Collected data entries:
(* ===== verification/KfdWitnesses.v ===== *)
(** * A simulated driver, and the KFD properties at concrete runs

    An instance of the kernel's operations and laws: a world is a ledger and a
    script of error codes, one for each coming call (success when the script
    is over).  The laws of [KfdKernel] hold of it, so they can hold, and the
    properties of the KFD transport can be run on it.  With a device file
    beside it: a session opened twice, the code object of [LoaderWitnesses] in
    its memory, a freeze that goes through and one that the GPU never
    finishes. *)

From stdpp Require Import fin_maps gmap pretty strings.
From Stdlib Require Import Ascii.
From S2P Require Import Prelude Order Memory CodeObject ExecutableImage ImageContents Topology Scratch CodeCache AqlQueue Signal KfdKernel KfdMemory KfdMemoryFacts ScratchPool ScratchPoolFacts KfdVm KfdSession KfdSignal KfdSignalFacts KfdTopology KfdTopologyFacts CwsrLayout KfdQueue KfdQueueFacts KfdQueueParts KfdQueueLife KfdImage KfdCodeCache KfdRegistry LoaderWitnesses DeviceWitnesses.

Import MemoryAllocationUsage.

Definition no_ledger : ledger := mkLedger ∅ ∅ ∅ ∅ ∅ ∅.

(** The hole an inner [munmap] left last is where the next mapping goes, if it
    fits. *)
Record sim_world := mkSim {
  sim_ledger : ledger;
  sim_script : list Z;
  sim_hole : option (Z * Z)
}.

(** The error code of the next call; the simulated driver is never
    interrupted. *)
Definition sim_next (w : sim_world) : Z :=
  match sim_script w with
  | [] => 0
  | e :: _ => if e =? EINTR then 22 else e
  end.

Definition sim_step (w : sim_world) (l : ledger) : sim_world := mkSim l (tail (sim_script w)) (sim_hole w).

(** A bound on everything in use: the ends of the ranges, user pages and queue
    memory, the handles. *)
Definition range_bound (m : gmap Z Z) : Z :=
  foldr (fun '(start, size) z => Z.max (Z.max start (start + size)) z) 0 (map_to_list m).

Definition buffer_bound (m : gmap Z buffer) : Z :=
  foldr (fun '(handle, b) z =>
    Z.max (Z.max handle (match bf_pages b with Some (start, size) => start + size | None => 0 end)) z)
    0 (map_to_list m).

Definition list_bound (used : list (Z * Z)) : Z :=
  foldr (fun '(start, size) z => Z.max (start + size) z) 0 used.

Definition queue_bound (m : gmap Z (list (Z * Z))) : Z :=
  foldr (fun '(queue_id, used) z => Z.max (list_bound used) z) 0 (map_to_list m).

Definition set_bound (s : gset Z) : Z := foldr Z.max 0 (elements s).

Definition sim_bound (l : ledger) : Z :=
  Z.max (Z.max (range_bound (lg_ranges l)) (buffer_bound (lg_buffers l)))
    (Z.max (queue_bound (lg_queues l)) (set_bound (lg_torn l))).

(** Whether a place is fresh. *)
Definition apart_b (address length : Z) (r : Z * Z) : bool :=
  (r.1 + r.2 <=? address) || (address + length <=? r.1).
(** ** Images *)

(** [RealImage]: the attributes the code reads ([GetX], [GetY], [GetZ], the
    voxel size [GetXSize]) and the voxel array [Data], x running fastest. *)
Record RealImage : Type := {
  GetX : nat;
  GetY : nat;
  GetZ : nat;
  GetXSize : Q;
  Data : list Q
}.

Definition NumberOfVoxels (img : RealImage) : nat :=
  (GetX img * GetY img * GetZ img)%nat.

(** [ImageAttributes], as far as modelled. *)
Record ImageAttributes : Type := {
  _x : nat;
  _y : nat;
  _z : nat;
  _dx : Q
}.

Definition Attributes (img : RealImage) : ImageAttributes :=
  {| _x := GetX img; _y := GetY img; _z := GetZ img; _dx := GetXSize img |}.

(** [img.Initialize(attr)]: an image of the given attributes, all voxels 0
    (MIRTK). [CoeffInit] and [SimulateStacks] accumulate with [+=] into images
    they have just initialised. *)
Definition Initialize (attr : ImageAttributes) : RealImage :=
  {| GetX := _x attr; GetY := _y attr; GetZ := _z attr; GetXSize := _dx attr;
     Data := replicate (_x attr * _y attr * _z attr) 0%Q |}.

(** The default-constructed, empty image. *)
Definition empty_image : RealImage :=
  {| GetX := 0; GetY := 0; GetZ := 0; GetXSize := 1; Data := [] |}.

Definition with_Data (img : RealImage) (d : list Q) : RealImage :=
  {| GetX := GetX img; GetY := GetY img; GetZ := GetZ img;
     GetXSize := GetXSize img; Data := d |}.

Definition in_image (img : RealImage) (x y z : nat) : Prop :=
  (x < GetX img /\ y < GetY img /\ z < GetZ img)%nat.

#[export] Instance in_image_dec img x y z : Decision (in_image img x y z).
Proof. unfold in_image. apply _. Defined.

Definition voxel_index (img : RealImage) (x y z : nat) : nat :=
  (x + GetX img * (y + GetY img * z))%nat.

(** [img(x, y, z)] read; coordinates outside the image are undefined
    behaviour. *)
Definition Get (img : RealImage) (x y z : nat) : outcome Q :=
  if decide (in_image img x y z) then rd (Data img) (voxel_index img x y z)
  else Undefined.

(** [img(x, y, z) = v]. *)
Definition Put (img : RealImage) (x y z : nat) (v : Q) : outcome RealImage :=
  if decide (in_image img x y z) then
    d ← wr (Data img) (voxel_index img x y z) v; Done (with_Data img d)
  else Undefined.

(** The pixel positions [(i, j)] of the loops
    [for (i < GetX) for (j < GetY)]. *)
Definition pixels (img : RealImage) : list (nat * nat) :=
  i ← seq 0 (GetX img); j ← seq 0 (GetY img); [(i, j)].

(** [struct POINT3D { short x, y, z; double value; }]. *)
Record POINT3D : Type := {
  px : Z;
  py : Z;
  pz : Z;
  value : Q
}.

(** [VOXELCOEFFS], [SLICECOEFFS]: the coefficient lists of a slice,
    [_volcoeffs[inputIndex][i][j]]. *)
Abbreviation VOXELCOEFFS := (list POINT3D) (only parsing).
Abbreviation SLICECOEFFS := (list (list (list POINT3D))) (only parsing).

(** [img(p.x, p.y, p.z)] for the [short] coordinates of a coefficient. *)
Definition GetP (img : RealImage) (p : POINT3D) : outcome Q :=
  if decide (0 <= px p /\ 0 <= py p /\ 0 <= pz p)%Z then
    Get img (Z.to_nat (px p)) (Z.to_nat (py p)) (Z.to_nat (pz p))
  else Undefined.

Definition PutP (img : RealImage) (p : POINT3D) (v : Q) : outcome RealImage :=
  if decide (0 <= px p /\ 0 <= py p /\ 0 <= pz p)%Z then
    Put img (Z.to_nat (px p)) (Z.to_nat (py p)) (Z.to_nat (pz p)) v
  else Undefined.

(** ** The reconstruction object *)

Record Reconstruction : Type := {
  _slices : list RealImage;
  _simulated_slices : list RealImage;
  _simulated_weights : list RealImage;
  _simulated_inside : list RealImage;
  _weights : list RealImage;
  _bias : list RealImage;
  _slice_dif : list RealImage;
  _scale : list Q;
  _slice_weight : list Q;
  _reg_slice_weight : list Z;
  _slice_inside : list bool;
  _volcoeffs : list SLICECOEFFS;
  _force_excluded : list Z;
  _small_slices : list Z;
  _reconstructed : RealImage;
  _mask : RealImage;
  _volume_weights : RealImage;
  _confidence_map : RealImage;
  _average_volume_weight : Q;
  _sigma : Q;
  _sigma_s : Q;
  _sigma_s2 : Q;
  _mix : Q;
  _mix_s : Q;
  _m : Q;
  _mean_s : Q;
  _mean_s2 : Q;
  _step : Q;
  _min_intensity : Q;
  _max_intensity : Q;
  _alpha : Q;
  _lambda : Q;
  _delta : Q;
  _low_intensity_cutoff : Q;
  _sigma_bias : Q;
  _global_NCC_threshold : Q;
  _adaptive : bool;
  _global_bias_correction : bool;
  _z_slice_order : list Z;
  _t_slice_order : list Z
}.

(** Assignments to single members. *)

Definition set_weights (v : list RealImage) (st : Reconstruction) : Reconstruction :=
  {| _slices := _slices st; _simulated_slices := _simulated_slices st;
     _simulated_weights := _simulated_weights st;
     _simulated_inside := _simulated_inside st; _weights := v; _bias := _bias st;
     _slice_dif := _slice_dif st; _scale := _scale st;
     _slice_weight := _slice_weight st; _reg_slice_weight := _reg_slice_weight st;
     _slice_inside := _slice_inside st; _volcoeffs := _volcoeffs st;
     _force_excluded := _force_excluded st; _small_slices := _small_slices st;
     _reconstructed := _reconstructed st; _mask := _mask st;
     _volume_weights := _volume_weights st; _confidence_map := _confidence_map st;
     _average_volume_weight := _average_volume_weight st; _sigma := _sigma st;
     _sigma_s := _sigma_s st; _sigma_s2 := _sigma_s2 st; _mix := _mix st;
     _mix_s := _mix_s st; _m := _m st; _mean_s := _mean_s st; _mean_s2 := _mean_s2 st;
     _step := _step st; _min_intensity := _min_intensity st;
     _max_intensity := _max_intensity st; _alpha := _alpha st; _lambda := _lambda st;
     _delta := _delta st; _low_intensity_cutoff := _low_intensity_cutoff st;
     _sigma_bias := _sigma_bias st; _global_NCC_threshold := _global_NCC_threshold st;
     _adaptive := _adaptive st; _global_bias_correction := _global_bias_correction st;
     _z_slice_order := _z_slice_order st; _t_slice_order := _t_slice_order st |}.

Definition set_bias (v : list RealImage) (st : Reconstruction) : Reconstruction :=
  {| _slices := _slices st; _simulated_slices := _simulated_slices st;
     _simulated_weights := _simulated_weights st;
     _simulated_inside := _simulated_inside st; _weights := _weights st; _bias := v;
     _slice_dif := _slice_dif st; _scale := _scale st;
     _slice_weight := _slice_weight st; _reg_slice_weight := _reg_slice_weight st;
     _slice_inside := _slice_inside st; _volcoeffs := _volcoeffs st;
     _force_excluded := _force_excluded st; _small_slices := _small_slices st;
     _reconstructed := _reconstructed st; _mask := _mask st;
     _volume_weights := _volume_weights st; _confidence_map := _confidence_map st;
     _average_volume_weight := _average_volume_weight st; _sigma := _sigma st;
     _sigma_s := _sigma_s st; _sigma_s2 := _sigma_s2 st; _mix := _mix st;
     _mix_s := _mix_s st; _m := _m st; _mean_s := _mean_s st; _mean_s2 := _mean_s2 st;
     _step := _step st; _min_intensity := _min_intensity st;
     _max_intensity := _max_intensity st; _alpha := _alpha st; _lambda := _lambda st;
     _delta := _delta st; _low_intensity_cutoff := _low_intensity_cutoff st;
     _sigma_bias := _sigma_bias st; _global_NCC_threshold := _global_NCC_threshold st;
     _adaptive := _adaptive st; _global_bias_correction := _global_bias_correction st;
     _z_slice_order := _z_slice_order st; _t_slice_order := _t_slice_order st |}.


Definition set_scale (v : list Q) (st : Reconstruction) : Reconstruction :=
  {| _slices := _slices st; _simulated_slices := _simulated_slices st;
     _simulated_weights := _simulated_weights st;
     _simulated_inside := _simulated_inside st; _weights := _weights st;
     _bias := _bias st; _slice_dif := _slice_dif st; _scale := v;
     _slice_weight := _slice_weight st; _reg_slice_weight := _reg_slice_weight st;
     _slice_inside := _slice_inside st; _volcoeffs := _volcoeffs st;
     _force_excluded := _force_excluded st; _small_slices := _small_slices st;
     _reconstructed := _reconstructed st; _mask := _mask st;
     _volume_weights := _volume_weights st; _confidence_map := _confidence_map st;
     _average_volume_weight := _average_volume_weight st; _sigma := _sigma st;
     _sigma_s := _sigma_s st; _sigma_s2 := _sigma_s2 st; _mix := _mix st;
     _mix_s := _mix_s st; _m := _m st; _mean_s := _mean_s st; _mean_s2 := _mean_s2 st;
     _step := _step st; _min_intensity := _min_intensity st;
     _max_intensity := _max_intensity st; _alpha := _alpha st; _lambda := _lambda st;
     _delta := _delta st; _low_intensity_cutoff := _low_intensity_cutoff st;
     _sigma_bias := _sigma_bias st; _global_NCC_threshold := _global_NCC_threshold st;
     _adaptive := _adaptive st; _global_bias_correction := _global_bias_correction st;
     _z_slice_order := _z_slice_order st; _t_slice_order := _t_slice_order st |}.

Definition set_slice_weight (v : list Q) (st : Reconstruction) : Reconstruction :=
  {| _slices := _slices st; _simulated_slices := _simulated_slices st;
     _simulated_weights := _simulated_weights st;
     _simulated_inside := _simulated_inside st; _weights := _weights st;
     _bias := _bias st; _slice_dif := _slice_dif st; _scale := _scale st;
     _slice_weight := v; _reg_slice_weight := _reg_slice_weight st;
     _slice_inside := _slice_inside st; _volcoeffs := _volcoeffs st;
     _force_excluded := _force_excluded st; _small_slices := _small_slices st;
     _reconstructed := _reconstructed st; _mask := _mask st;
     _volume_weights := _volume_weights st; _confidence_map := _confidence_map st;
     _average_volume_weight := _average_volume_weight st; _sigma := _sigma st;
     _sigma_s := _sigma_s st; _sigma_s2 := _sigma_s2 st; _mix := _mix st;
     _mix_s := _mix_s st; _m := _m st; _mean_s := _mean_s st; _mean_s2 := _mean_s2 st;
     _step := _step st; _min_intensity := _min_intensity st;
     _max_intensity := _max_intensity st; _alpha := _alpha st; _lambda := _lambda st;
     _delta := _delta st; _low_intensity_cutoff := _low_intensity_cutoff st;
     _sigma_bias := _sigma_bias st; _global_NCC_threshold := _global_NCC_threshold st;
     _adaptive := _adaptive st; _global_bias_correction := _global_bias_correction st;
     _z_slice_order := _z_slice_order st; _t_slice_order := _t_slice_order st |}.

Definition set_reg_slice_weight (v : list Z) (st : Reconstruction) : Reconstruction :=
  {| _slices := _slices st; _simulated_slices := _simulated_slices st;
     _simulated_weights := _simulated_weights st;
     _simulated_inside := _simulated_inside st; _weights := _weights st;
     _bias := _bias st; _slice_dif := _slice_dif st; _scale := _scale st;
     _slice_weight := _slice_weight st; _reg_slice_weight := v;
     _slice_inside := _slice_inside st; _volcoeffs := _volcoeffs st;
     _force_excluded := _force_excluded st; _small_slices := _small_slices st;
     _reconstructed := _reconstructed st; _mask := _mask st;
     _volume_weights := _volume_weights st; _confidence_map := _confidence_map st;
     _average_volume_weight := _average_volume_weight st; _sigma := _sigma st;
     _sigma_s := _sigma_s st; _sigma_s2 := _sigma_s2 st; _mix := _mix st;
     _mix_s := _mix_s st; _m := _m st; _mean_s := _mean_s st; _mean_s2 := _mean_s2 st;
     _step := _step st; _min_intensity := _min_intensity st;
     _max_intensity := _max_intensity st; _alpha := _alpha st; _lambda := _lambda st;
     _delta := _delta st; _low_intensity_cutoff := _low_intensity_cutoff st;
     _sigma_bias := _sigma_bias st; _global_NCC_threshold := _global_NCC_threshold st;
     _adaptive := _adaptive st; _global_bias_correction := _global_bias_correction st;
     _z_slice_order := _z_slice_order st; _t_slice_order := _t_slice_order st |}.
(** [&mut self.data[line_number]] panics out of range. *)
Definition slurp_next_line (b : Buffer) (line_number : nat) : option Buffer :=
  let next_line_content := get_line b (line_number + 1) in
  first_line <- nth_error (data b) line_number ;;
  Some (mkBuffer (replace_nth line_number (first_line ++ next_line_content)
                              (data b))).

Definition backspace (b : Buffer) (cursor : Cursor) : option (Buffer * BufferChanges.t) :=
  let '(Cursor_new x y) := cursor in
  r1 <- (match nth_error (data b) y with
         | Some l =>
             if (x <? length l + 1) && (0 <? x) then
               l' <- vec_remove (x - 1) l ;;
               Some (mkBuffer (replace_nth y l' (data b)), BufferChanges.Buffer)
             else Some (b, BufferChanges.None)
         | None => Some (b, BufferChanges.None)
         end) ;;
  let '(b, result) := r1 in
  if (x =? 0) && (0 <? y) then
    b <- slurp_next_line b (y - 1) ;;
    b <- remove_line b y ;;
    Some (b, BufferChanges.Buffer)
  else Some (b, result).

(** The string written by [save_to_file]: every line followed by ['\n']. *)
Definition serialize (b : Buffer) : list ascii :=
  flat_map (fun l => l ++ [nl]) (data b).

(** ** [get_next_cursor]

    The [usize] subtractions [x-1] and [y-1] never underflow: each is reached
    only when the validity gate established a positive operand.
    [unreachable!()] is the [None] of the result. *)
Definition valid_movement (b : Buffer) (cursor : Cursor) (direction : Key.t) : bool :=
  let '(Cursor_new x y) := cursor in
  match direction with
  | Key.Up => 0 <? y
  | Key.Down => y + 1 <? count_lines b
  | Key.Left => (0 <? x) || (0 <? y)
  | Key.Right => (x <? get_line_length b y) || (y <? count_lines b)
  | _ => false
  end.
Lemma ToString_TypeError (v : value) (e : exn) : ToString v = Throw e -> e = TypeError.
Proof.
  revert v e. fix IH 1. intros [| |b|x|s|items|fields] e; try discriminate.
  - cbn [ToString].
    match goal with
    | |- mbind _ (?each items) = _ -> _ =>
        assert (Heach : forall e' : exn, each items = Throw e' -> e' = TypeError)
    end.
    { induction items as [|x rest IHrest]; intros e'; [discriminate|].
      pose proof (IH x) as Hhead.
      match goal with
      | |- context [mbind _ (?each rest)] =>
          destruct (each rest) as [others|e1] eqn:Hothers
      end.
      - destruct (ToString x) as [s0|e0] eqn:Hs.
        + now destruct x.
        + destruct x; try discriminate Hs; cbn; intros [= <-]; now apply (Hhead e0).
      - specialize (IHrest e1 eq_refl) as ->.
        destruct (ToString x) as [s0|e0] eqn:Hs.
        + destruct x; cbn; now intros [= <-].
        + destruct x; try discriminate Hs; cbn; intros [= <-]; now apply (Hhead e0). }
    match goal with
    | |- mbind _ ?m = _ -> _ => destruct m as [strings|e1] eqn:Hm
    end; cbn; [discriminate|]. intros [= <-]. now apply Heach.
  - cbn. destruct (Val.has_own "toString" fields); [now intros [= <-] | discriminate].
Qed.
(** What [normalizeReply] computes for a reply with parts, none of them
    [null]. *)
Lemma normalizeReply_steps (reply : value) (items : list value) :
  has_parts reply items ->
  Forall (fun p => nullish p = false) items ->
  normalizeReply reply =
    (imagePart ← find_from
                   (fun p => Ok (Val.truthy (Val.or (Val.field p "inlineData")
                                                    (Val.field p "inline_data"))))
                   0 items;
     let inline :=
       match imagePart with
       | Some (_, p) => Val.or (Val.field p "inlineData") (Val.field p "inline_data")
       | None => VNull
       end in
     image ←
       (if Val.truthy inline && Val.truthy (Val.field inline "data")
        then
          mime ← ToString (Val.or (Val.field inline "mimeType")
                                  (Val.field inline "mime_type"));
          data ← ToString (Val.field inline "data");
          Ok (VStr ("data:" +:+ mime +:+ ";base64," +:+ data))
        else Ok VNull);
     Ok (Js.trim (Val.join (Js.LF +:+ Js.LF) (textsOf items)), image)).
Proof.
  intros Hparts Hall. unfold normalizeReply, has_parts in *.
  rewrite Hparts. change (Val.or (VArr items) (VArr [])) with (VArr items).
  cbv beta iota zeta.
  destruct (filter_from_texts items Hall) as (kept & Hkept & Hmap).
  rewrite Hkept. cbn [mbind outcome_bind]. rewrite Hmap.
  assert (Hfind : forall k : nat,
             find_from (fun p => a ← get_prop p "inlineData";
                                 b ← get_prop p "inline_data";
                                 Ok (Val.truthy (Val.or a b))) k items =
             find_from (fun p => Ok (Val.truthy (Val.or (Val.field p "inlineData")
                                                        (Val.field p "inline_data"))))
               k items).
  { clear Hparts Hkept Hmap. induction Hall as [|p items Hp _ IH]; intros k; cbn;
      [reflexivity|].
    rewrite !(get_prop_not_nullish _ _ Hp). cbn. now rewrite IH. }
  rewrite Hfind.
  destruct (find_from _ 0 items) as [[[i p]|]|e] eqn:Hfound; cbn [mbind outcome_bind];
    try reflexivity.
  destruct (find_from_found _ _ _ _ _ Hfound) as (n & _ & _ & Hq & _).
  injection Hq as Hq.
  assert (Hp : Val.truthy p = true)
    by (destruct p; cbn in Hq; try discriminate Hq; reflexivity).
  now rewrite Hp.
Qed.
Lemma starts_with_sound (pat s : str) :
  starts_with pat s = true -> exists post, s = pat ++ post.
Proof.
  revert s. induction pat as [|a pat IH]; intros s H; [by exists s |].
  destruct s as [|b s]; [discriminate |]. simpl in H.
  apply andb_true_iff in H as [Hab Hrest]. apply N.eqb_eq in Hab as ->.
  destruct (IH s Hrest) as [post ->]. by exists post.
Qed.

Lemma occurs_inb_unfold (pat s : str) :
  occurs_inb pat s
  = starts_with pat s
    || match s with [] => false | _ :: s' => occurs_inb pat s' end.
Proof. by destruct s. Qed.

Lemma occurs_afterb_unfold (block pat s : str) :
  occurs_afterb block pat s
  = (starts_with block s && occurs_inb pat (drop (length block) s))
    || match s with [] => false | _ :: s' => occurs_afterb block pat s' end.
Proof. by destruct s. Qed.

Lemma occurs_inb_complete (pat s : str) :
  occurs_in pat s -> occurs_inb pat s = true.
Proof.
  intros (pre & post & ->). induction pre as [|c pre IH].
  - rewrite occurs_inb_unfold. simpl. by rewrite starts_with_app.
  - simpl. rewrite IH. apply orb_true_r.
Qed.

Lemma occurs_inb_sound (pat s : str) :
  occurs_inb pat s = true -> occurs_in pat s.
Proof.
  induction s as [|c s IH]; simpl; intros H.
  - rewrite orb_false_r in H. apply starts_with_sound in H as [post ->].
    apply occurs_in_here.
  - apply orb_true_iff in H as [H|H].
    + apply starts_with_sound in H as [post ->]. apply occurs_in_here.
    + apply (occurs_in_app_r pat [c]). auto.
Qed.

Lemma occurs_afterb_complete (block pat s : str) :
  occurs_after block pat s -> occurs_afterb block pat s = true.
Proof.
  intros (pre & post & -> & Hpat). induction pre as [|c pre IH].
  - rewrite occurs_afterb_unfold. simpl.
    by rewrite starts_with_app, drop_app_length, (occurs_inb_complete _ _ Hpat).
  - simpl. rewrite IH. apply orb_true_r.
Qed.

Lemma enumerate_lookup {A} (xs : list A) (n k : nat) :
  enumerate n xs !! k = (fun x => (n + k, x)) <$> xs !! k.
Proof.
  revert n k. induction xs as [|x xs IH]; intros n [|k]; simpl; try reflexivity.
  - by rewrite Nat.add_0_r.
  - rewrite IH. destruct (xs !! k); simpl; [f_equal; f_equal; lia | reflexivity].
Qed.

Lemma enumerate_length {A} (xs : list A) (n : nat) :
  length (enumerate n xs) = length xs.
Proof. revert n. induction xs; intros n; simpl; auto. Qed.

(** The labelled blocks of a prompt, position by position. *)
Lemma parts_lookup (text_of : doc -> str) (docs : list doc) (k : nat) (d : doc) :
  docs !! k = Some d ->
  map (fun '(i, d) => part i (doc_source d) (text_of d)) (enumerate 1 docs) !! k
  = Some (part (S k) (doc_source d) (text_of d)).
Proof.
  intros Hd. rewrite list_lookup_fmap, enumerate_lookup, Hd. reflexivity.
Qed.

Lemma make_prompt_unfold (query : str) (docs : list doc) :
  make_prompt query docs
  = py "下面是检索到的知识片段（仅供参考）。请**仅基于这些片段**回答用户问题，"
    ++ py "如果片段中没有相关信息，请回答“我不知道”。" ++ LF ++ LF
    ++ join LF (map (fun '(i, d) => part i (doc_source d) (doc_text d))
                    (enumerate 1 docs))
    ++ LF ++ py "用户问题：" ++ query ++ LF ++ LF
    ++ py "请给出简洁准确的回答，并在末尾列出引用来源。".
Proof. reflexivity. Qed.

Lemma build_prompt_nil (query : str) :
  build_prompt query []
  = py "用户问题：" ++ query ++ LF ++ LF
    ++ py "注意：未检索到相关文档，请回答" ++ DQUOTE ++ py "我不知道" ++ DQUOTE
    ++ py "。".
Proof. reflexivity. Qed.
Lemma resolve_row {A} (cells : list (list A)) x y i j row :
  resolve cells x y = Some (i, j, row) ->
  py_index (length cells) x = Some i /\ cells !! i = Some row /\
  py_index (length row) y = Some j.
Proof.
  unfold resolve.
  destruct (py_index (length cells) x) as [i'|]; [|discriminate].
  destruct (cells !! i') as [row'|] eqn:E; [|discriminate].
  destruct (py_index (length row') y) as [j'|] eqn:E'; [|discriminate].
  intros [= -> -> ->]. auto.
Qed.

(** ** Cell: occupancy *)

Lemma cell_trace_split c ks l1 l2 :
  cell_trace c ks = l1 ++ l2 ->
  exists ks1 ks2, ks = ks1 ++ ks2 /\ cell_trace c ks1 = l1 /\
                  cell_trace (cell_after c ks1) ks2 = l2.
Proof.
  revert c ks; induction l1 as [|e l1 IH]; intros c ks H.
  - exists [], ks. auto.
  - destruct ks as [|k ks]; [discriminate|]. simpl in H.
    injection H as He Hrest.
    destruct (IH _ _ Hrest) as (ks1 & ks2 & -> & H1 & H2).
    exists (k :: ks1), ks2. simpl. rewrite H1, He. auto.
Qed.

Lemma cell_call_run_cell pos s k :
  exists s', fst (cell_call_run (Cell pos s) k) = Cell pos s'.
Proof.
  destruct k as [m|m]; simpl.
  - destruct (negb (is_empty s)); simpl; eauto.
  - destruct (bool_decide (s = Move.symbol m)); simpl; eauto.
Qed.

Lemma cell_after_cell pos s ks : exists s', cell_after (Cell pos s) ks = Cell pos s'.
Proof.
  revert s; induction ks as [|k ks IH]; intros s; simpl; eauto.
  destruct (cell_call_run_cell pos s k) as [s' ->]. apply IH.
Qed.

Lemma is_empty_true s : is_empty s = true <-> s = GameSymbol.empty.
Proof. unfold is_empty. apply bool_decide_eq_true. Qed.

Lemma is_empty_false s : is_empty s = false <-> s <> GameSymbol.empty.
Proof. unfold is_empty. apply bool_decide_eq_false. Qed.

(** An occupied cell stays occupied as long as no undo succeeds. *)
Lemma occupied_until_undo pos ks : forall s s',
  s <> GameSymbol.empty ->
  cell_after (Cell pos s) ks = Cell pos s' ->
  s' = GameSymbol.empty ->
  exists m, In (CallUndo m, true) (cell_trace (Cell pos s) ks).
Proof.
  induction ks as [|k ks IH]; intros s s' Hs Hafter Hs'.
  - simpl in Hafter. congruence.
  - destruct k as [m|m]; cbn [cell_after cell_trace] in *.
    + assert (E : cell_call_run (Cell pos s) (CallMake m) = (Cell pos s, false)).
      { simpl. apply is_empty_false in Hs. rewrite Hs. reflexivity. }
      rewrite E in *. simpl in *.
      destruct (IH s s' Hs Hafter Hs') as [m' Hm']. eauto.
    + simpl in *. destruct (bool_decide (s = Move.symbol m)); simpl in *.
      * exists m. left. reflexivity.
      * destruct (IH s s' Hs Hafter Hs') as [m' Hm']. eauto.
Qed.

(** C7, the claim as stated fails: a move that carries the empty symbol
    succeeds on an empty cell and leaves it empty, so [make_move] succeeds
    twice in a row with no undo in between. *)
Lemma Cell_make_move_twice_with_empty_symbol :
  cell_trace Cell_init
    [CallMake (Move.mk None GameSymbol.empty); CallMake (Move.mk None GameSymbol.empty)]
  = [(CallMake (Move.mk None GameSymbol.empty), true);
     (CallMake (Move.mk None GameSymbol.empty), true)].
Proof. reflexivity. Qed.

» **TASK GOAL**
Copy the records above faithfully. Begin at their first line, end at the line containing "script of error", and include nothing else.

» **REPLY TO THE EXERCISE**
(* ===== verification/KfdWitnesses.v ===== *)
(** * A simulated driver, and the KFD properties at concrete runs

    An instance of the kernel's operations and laws: a world is a ledger and a
    script of error codes, one for each coming call (success when the script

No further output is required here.